Look through the entries for the string "Hcode", and copy each line that holds it.

◆ Stored data ◆
------------------------------------------------------------------------
(** ** A start *)

Section witness.
#[local] Existing Instance toy_sodium.
#[local] Existing Instance calm.
#[local] Existing Instance lowest_first.
#[local] Existing Instance lowest_first_laws.
#[local] Instance calm_laws : EnvironmentLaws := scripted_laws _ _.
#[local] Instance sound_system : FileSystem := {| io_fails := λ _, false; io_written := λ _, 0%nat |}.

Definition small_conf : bytes :=
  lit "[clearnet]" ++ newline ++ lit "enabled = true" ++ newline ++ lit "bind_address = 0.0.0.0" ++ newline ++ lit "port = 7717" ++ newline.

(** The script of the directory has run before. *)
Definition small_host : host :=
  Host (Some [MigrationFile (lit "0001_initial_schema.sql") (Some [])]) {[lit "0001_initial_schema.sql" := 1]} None
    (Some (server_public, server_public)) granted_start standard_descriptors
    [Reported [arrival 4 (lit "192.0.2.1")]; Reported [Report 6 quiet []]].

Definition small_start : startup := Startup (Disk {[lit "hypercom.conf" := small_conf]} 0) (fresh_world populated).

(** A client connects, then a signal comes: the program ends with code 0, and
    the client was within the limit. *)
Lemma server_program_is_sound_witness : ∃ e s' config rt secret stored,
  main (λ _ t, (t, None)) (λ _, None) true [] small_host small_start = (e, s') ∧
  (load_validated_config (lit "hypercom.conf") (Some small_conf)).1 = Some config ∧
  exit_code e = Some 0 ∧ serving e = Some rt ∧ holds tables_ok (common (core rt)) ∧
  connection_count (registry (core rt)) <= max_connections (limits config) ∧
  files (start_disk s') !! server_key_path (paths config) = Some stored ∧ take 32 stored = secret.
Proof.
  assert (let '(e, s') := main (λ _ t, (t, None)) (λ _, None) true [] small_host small_start in
          exit_code e = Some 0 ∧ match serving e with Some rt => connection_count (registry (core rt)) = 1 | None => False end)
    as Hrun by (vm_compute; split; reflexivity).
  destruct (main (λ _ t, (t, None)) (λ _, None) true [] small_host small_start) as [e s'] eqn:E. destruct Hrun as [Hcode Hserving].
  destruct (serving e) as [rt|] eqn:Es; [|destruct Hserving].
  pose proof (server_program_is_sound (λ _ t, (t, None)) (λ _, None) [] small_host small_start s' e) as Hsound.
  change (read_file (config_path []) (start_disk small_start)).1 with (Some small_conf) in Hsound. change (config_path []) with (lit "hypercom.conf") in Hsound.
  destruct (load_validated_config (lit "hypercom.conf") (Some small_conf)) as [[config|] shown] eqn:Ec; [|vm_compute in Ec; discriminate Ec].
  destruct Hsound as (_ & _ & Hserves).
  - intros files file script t t' _ _ _ Ht [= <-]. exact Ht.
  - intros public secret [= <- <-]. split; vm_compute; reflexivity.
  - reflexivity.
  - exact populated_ok.
  - exact E.
  - destruct (Hserves rt Es) as (public & secret & Hstarted & _ & _ & Hd & Hcount & _).
    destruct (started_file _ _ _ _ _ _ _ Hstarted) as (stored & Hstored & Htake);
      [vm_compute in Ec; injection Ec as <- _; vm_compute; discriminate|].
    exists e, s', config, rt, secret, stored. split; [reflexivity|]. split; [reflexivity|]. split; [exact Hcode|]. split; [exact Es|].
    split; [exact Hd|]. split; [exact Hcount|]. split; [exact Hstored|exact Htake].
Defined.
End witness.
------------------------------------------------------------------------
◆ SOLUTION ◆
  destruct (main (λ _ t, (t, None)) (λ _, None) true [] small_host small_start) as [e s'] eqn:E. destruct Hrun as [Hcode Hserving].
    exists e, s', config, rt, secret, stored. split; [reflexivity|]. split; [reflexivity|]. split; [exact Hcode|]. split; [exact Es|].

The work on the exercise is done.